[Given data Boundary: Start]
Section safe.
Context (R : Reference → Prop) `{!PlainRefs R} `{Hstd : RustStd} `{!RustStdOk Hstd}
  `{Hhost : Host} `{!HostOk R Hhost} (prog : Program) (Hprog : program_ok R prog).
Notation value_ok := (value_ok R).
Notation all_ok := (Forall value_ok).

(** ** Well-formed machines *)

Definition frame_ok (f : Frame) : Prop := all_ok (f_locals f).

Record interp_ok (i : Interp) : Prop := {
  ok_stack : Forall frame_ok (stack i);
  ok_agents : all_ok (agent_states i);
  ok_last : value_ok (last_return i);
  ok_budget : in_u64 (budget i);
  ok_mem : in_u64 (mem_used i);
  ok_snapshot : ∀ ls, last_frame_locals i = Some ls → all_ok ls;
}.

Definition fn_ids (i : Interp) : list IrFnId := f_fn_id <$> stack i.

Record follows (i j : Interp) : Prop := {
  fo_frames : fn_ids j = fn_ids i;
  fo_budget : budget j <= budget i;
  fo_mem : mem_used i <= mem_used j;
  fo_cap : mem_budget j = mem_budget i;
  fo_agents : (length (agent_states i) <= length (agent_states j))%nat;
}.

Lemma follows_refl i : follows i i.
Proof. by split. Qed.
Lemma follows_trans i j k : follows i j → follows j k → follows i k.
Proof. intros [] []. split; try lia; congruence. Qed.

Definition post {A} (r : Res (A * Machine)) (Q : A → Machine → Prop) : Prop :=
  match r with Ret (a, m) => Q a m | _ => True end.

Definition keeps {A} (x : M A) (Q : A → Prop) : Prop :=
  ∀ m, interp_ok (m_interp m) →
    post (x m) (λ a m', interp_ok (m_interp m') ∧ follows (m_interp m) (m_interp m') ∧ Q a).

Lemma keeps_ret {A} (a : A) (Q : A → Prop) : Q a → keeps (mret a) Q.
Proof. intros HQ m Hm. simpl. split; [done|]. split; [apply follows_refl|done]. Qed.

Lemma keeps_bind {A B} (x : M A) (f : A → M B) Q Q' :
  keeps x Q → (∀ a, Q a → keeps (f a) Q') → keeps (x ≫= f) Q'.
Proof.
  intros Hx Hf m Hm. specialize (Hx m Hm). unfold mbind, M_bind.
  destruct (x m) as [[a m']| |]; [|done..]. destruct Hx as (Hm' & Hfo & HQ).
  specialize (Hf a HQ m' Hm'). unfold post in *. destruct (f a m') as [[b m'']| |]; [|done..].
  destruct Hf as (? & ? & ?). split_and!; [done| |done]. by eapply follows_trans.
Qed.
(* ===== verification/IrSwarmTheorems.v ===== *)
(** * Properties of the swarm's consensus

    The panel is asked within the budget, the replies are partitioned into
    clusters, and each strategy picks the cluster it promises ([IrSwarm]). *)

From stdpp Require Import base list strings numbers sets.
From Stdlib Require Import SpecFloat.
From S2P Require Import Prelude TyArena IrSyntax IrValue IrMethods IrSwarm IrInterp IrValueSafe IrMethodsSafe IrTheorems.

Local Open Scope Z_scope.

Section panel.
Context `{RustStd}.

(** What a member answers, unless it fails. *)
Definition answer (prompt : rstr) (m : Value) : option Reply :=
  let '(label, body, cost, errored) := dispatch_member prompt m in
  if errored then None else Some (label, body, cost).

Definition spent (replies : list Reply) : Z := foldl (λ c r, saturating_add c r.2) 0 replies.

Lemma spent_snoc rs r : spent (rs ++ [r]) = saturating_add (spent rs) r.2.
Proof. unfold spent. by rewrite foldl_app. Qed.

Lemma ask_panel_go prompt fa limit panel rs replies consumed stopped :
  ask_panel prompt fa limit panel rs (spent rs) = (replies, consumed, stopped) →
  ∃ k, (k <= length panel)%nat ∧ replies = rs ++ omap (answer prompt) (take k panel)
    ∧ consumed = spent replies
    ∧ (∀ j, (j < k)%nat → spent (rs ++ omap (answer prompt) (take j panel)) < limit)
    ∧ (stopped = true → (k < length panel)%nat ∧ limit <= consumed)
    ∧ (stopped = false → fa = false → k = length panel).
Proof.
  revert rs. induction panel as [|m panel IH]; intros rs; cbn [ask_panel].
  { intros [= <- <- <-]. exists 0%nat. rewrite app_nil_r. split_and!; done || lia. }
  destruct (Z.leb_spec limit (spent rs)) as [Hle|Hlt].
  { intros [= <- <- <-]. exists 0%nat. rewrite app_nil_r. simpl. split_and!; done || lia. }
  assert (Hans : ∀ k, omap (answer prompt) (take (S k) (m :: panel)) =
    match answer prompt m with Some r => [r] | None => [] end ++ omap (answer prompt) (take k panel)).
  { intros k. simpl. by destruct (answer prompt m). }
  unfold answer in Hans at 2. destruct (dispatch_member prompt m) as [[[label body] cost] errored].
  destruct errored.
  - intros E. apply IH in E as (k & Hk & Hr & Hc & Hj & Hs & Hf). exists (S k). rewrite Hans.
    split_and!; simpl; [lia|done|done| |intros ?; split; [|by apply Hs]; destruct Hs; [done|lia]
                       |intros ??; f_equal; auto].
    intros [|j] Hlt'; [simpl; by rewrite app_nil_r|]. rewrite Hans. apply Hj. lia.
  - pose proof (spent_snoc rs (label, body, cost)) as Hsp. simpl in Hsp. rewrite <- Hsp.
    destruct (fa && _) eqn:Efa.
    { intros [= <- <- <-]. exists 1%nat. rewrite Hans. simpl. split_and!; [lia|done|done| |done|].
      - intros [|j] Hj; [simpl; by rewrite app_nil_r|lia].
      - intros _ ->. done. }
    intros E. apply IH in E as (k & Hk & Hr & Hc & Hj & Hs & Hf). exists (S k). rewrite Hans, app_assoc.
    split_and!; simpl; [lia|done|done| |intros ?; split; [|by apply Hs]; destruct Hs; [done|lia]
                       |intros ??; f_equal; auto].
    intros [|j] Hlt'; [simpl; by rewrite app_nil_r|]. rewrite Hans, app_assoc. apply Hj. lia.
Qed.

(** The panel is asked in order: the replies are the answers of a first part
    of it, the members that fail left out.  A member is asked only while
    what was spent is below the limit, so at most the last reply passes it.
    The run is marked stopped exactly when members are left and the limit is
    reached; without early agreement every other run asks all. *)
Theorem panel_within_budget prompt fa limit panel replies consumed stopped :
  ask_panel prompt fa limit panel [] 0 = (replies, consumed, stopped) →
  ∃ k, (k <= length panel)%nat ∧ replies = omap (answer prompt) (take k panel)
    ∧ consumed = spent replies
    ∧ (∀ j, (j < k)%nat → spent (omap (answer prompt) (take j panel)) < limit)
    ∧ (stopped = true → (k < length panel)%nat ∧ limit <= consumed)
    ∧ (stopped = false → fa = false → k = length panel).
Proof. apply (ask_panel_go prompt fa limit panel []). Qed.

(** ** Clusters *)

Lemma place_perm same i cs : concat (place same i cs) ≡ₚ i :: concat cs.
Proof.
  induction cs as [|c cs IH]; simpl; [done|]. destruct (same _); simpl.
  - rewrite <- app_assoc. simpl. by rewrite Permutation_middle.
  - by rewrite IH, Permutation_middle.
Qed.

Lemma place_nonempty same i cs : Forall (.≠ []) cs → Forall (.≠ []) (place same i cs).
Proof.
  induction 1 as [|c cs Hc Hcs IH]; simpl; [by repeat constructor|]. destruct (same _).
  - constructor; [by destruct c|done].
  - by constructor.
Qed.

Lemma cluster_bodies_partition bodies :
  concat (cluster_bodies bodies) ≡ₚ seq 0 (length bodies) ∧ Forall (.≠ []) (cluster_bodies bodies).
Proof.
  assert (Hg : ∀ (same : nat → nat → bool) ixs cs, Forall (.≠ []) cs →
    let r := foldl (λ clusters i, place (same i) i clusters) cs ixs in
    concat r ≡ₚ ixs ++ concat cs ∧ Forall (.≠ []) r).
  { intros same ixs. induction ixs as [|i ixs IH]; intros cs Hcs; [done|]. simpl.
    destruct (IH (place (same i) i cs) ltac:(by apply place_nonempty)) as [H1 H2]. split; [|done].
    rewrite H1, place_perm. by rewrite Permutation_middle. }
  destruct (Hg (λ i rep, same_body (forallb (λ b, str_len b <=? 24) bodies)
    (default [] (bodies !! i)) (default [] (bodies !! rep))) (seq 0 (length bodies)) [] ltac:(done)) as [H1 H2].
  split; [|exact H2]. etransitivity; [exact H1|]. simpl. by rewrite app_nil_r.
Qed.

(** ** The greatest key *)

Lemma str_ltb_trans a b c : str_ltb a b = true → str_ltb b c = true → str_ltb a c = true.
Proof.
  revert b c. induction a as [|x a IH]; intros [|y b] [|z c]; simpl; try done.
  intros [H1|[H1 H1']%andb_true_iff]%orb_true_iff [H2|[H2 H2']%andb_true_iff]%orb_true_iff;
    apply orb_true_iff; first [left; lia|right]. rewrite (IH b c) by done. lia.
Qed.

Lemma str_ltb_conn a b : str_ltb a b = false → str_ltb b a = false → a = b.
Proof.
  revert b. induction a as [|x a IH]; intros [|y b]; simpl; try done.
  intros [H1 H1']%orb_false_iff [H2 H2']%orb_false_iff. assert (x = y) as -> by lia.
  rewrite Z.eqb_refl in H1', H2'. f_equal. by apply IH.
Qed.

Lemma str_ltb_irrefl a : str_ltb a a = false.
Proof. induction a as [|x a IH]; [done|]. simpl. rewrite IH. lia. Qed.

Lemma key_le_trans a b c : key_le a b = true → key_le b c = true → key_le a c = true.
Proof.
  unfold key_le. rewrite !negb_true_iff. intros H1 H2. apply not_true_is_false. intros H3.
  destruct (str_ltb a b) eqn:E; [by rewrite (str_ltb_trans c a b) in H2|].
  rewrite (str_ltb_conn a b) in H3 by done. congruence.
Qed.

Lemma max_by_key_spec {A} (key : A → list Z) l :
  match max_by_key key l with
  | Some x => x ∈ l ∧ ∀ y, y ∈ l → key_le (key y) (key x) = true
  | None => l = []
  end.
Proof.
  induction l as [|x l IH]; [done|]. simpl. destruct (max_by_key key l) as [m|].
  - destruct IH as [Hm Hmax]. destruct (key_le (key x) (key m)) eqn:E.
    + split; [by right|]. intros y [->|Hy]%elem_of_cons; [done|auto].
    + assert (Hxm : key_le (key m) (key x) = true).
      { unfold key_le in *. rewrite negb_false_iff in E. rewrite negb_true_iff.
        apply not_true_is_false. intros E'. pose proof (str_ltb_trans _ _ _ E E') as E''.
        by rewrite str_ltb_irrefl in E''. }
      split; [by left|]. intros y [->|Hy]%elem_of_cons.
      * unfold key_le. by rewrite str_ltb_irrefl.
      * by eapply key_le_trans; [apply Hmax|].
  - subst l. split; [by left|]. intros y [->|[]%elem_of_nil]%elem_of_cons. unfold key_le. by rewrite str_ltb_irrefl.
Qed.

Lemma key_le_cons x a y b : key_le (x :: a) (y :: b) = true ↔ x < y ∨ x = y ∧ key_le a b = true.
Proof.
  unfold key_le. simpl. rewrite negb_true_iff, orb_false_iff, andb_false_iff, negb_true_iff.
  destruct (Z.eqb_spec y x); split; intuition lia.
Qed.

Lemma outside_spec n c i : i ∈ outside n c ↔ (i < n)%nat ∧ i ∉ c.
Proof.
  unfold outside. rewrite list_elem_of_In, filter_In, <- list_elem_of_In, elem_of_seq.
  rewrite negb_true_iff, bool_decide_eq_false. split; intros [??]; split; try done; lia.
Qed.

(** ** Strategies *)

(** [body] is the consensus [c] stands for, [dissents] the replies outside it. *)
Definition picks (bodies : list rstr) (n : nat) (c : list nat) (r : option rstr * list nat) : Prop :=
  r.1 = Some (first_body bodies c) ∧ ∀ i, i ∈ r.2 ↔ (i < n)%nat ∧ i ∉ c.
Definition undecided (n : nat) (r : option rstr * list nat) : Prop := r = (None, seq 0 n).

Lemma picks_outside bodies n c : picks bodies n c (Some (first_body bodies c), outside n c).
Proof. split; [done|]. intros i. apply outside_spec. Qed.

(** The clusters partition the replies, none of them empty, and each
    strategy picks what it promises: the majority the largest cluster, the
    one with the earliest member among equals; the weighted vote one of the
    greatest total weight; unanimity the only cluster there is; first
    agreement the first of two or more; otherwise there is no consensus and
    every reply dissents.  Only a sum of weights beyond 32 bits fails. *)
Theorem strategies_decide bodies weights n :
  let clusters := cluster_bodies bodies in
  concat clusters ≡ₚ seq 0 (length bodies) ∧ Forall (.≠ []) clusters
  ∧ (match clusters with
     | [] => undecided n (resolve_majority bodies clusters n)
     | _ => ∃ c, c ∈ clusters ∧ picks bodies n c (resolve_majority bodies clusters n)
              ∧ ∀ c', c' ∈ clusters → (length c' < length c)%nat
                  ∨ length c' = length c ∧ min_index c <= min_index c'
     end)
  ∧ (∀ r, resolve_weighted bodies clusters weights n = Some r →
       match clusters with
       | [] => undecided n r
       | _ => ∃ c w, c ∈ clusters ∧ picks bodies n c r ∧ cluster_weight weights c = Some w
                ∧ ∀ c', c' ∈ clusters → ∃ w', cluster_weight weights c' = Some w' ∧ w' <= w
       end)
  ∧ ((∃ c, clusters = [c] ∧ resolve_unanimous bodies clusters n = (Some (first_body bodies c), []))
     ∨ length clusters <> 1%nat ∧ undecided n (resolve_unanimous bodies clusters n))
  ∧ ((∃ c, c ∈ clusters ∧ 2 <= Z.of_nat (length c) ∧ picks bodies n c (resolve_first_agreed bodies clusters n))
     ∨ (∀ c, c ∈ clusters → Z.of_nat (length c) < 2) ∧ undecided n (resolve_first_agreed bodies clusters n)).
Proof.
  intros clusters. destruct (cluster_bodies_partition bodies) as [Hp Hne]. fold clusters in Hp, Hne.
  split; [done|]. split; [done|]. clearbody clusters. split_and!.
  - unfold resolve_majority.
    pose proof (max_by_key_spec (λ c, [Z.of_nat (length c); - min_index c]) clusters) as Hm.
    destruct (max_by_key _ clusters) as [c|]; [|by rewrite Hm].
    destruct Hm as [Hc Hmax]. destruct clusters as [|c0 cs]; [by apply elem_of_nil in Hc|].
    exists c. split; [done|]. split; [apply picks_outside|]. intros c' Hc'. apply Hmax in Hc'.
    rewrite !key_le_cons in Hc'. lia.
  - intros r. destruct clusters as [|c0 cs]; [by intros [= <-]|]. unfold resolve_weighted.
    intros E. apply bind_Some in E as (ws & Ews & E). apply mapM_Some in Ews.
    pose proof (max_by_key_spec (λ cw : list nat * Z, [cw.2; Z.of_nat (length cw.1); - min_index cw.1])
      (zip (c0 :: cs) ws)) as Hm.
    destruct (max_by_key _ (zip _ _)) as [[c w]|]; [|done]. injection E as <-. destruct Hm as [Hc Hmax].
    apply list_elem_of_lookup_1 in Hc as [i Hi]. apply lookup_zip_Some in Hi as [Hi Hw].
    exists c, w. split; [by eapply list_elem_of_lookup_2|]. split; [apply picks_outside|].
    split; [exact (Forall2_lookup_lr _ _ _ _ _ _ Ews Hi Hw)|]. intros c' Hc'. apply list_elem_of_lookup_1 in Hc' as [j Hj].
    destruct (Forall2_lookup_l _ _ _ _ _ Ews Hj) as (w' & Hw' & Ew'). exists w'. split; [done|].
    assert (Hin : (c', w') ∈ zip (c0 :: cs) ws).
    { apply list_elem_of_lookup. exists j. by apply lookup_zip_Some. }
    apply Hmax in Hin as Hk. clear Hmax.
    rewrite !key_le_cons in Hk. simpl in Hk. lia.
  - destruct clusters as [|c [|]]; [by right|left; eauto|by right].
  - unfold resolve_first_agreed. destruct (List.find _ clusters) as [c|] eqn:E.
    + apply find_some in E as [Hc Hl]. left. exists c. split; [by apply list_elem_of_In|].
      split; [lia|apply picks_outside].
    + right. split; [|done]. intros c Hc. apply list_elem_of_In in Hc.
      pose proof (find_none _ _ E c Hc) as Hl. simpl in Hl. lia.
Qed.
End panel.

#[local] Existing Instance plain_std.

(** Three members of which the second fails, 30 cents each. *)
Definition demo_panel : list Value :=
  [member_value (lit "mock") (lit "a") (Some (lit "yes")) (Some 30) false;
   member_value (lit "mock_error") (lit "b") (Some []) (Some 0) true;
   member_value (lit "mock") (lit "c") (Some (lit "no")) (Some 30) false].

Lemma panel_within_budget_witness :
  ask_panel [] false 20 demo_panel [] 0 = ([(lit "a", lit "yes", 30)], 30, true)
  ∧ ∃ k, (k < 3)%nat ∧ [(lit "a", lit "yes", 30)] = omap (answer []) (take k demo_panel).
Proof.
  assert (E : ask_panel [] false 20 demo_panel [] 0 = ([(lit "a", lit "yes", 30)], 30, true)) by (by vm_compute).
  split; [exact E|]. destruct (panel_within_budget [] false 20 demo_panel _ _ _ E) as (k & _ & Hr & _ & _ & Hs & _).
  exists k. split; [by apply Hs|exact Hr].
Defined.

Lemma strategies_decide_witness :
  let bodies := [lit "yes"; lit "no"; lit "Yes"] in
  cluster_bodies bodies = [[0]; [1]; [2]]%nat
  ∧ resolve_weighted bodies (cluster_bodies bodies) [1; 5; 1] 3 = Some (Some (lit "no"), [0; 2]%nat)
  ∧ ∃ c w, c ∈ cluster_bodies bodies ∧ picks bodies 3 c (Some (lit "no"), [0; 2]%nat)
      ∧ cluster_weight [1; 5; 1] c = Some w.
Proof.
  intros bodies. assert (E : resolve_weighted bodies (cluster_bodies bodies) [1; 5; 1] 3 = Some (Some (lit "no"), [0; 2]%nat))
    by (by vm_compute).
  split; [by vm_compute|]. split; [exact E|].
  pose proof (proj1 (proj2 (proj2 (proj2 (strategies_decide bodies [1; 5; 1] 3)))) _ E) as Hw.
  change (cluster_bodies bodies) with [[0]; [1]; [2]]%nat in Hw |- *.
  destruct Hw as (c & w & Hc & Hp & Hw & _). by exists c, w.
Defined.

(** The costs of a panel are added without a guard when the consensus is
    built: two replies of [2^63] cents, which the budget admits, panic. *)
Theorem total_cost_overflows :
  let m := member_value (lit "mock") (lit "a") (Some (lit "yes")) (Some (2 ^ 63)) false in
  run_swarm [VStr []; VArray [m; m]; budget_value u64_max; strategy_value STRAT_MAJORITY] = None.
Proof. by vm_compute. Qed.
[Given data Boundary: End]
## [About this exercise]
Lines above with the string "RustStd" need to be found and copied.

## [Result for this task]
Context (R : Reference → Prop) `{!PlainRefs R} `{Hstd : RustStd} `{!RustStdOk Hstd}
Context `{RustStd}.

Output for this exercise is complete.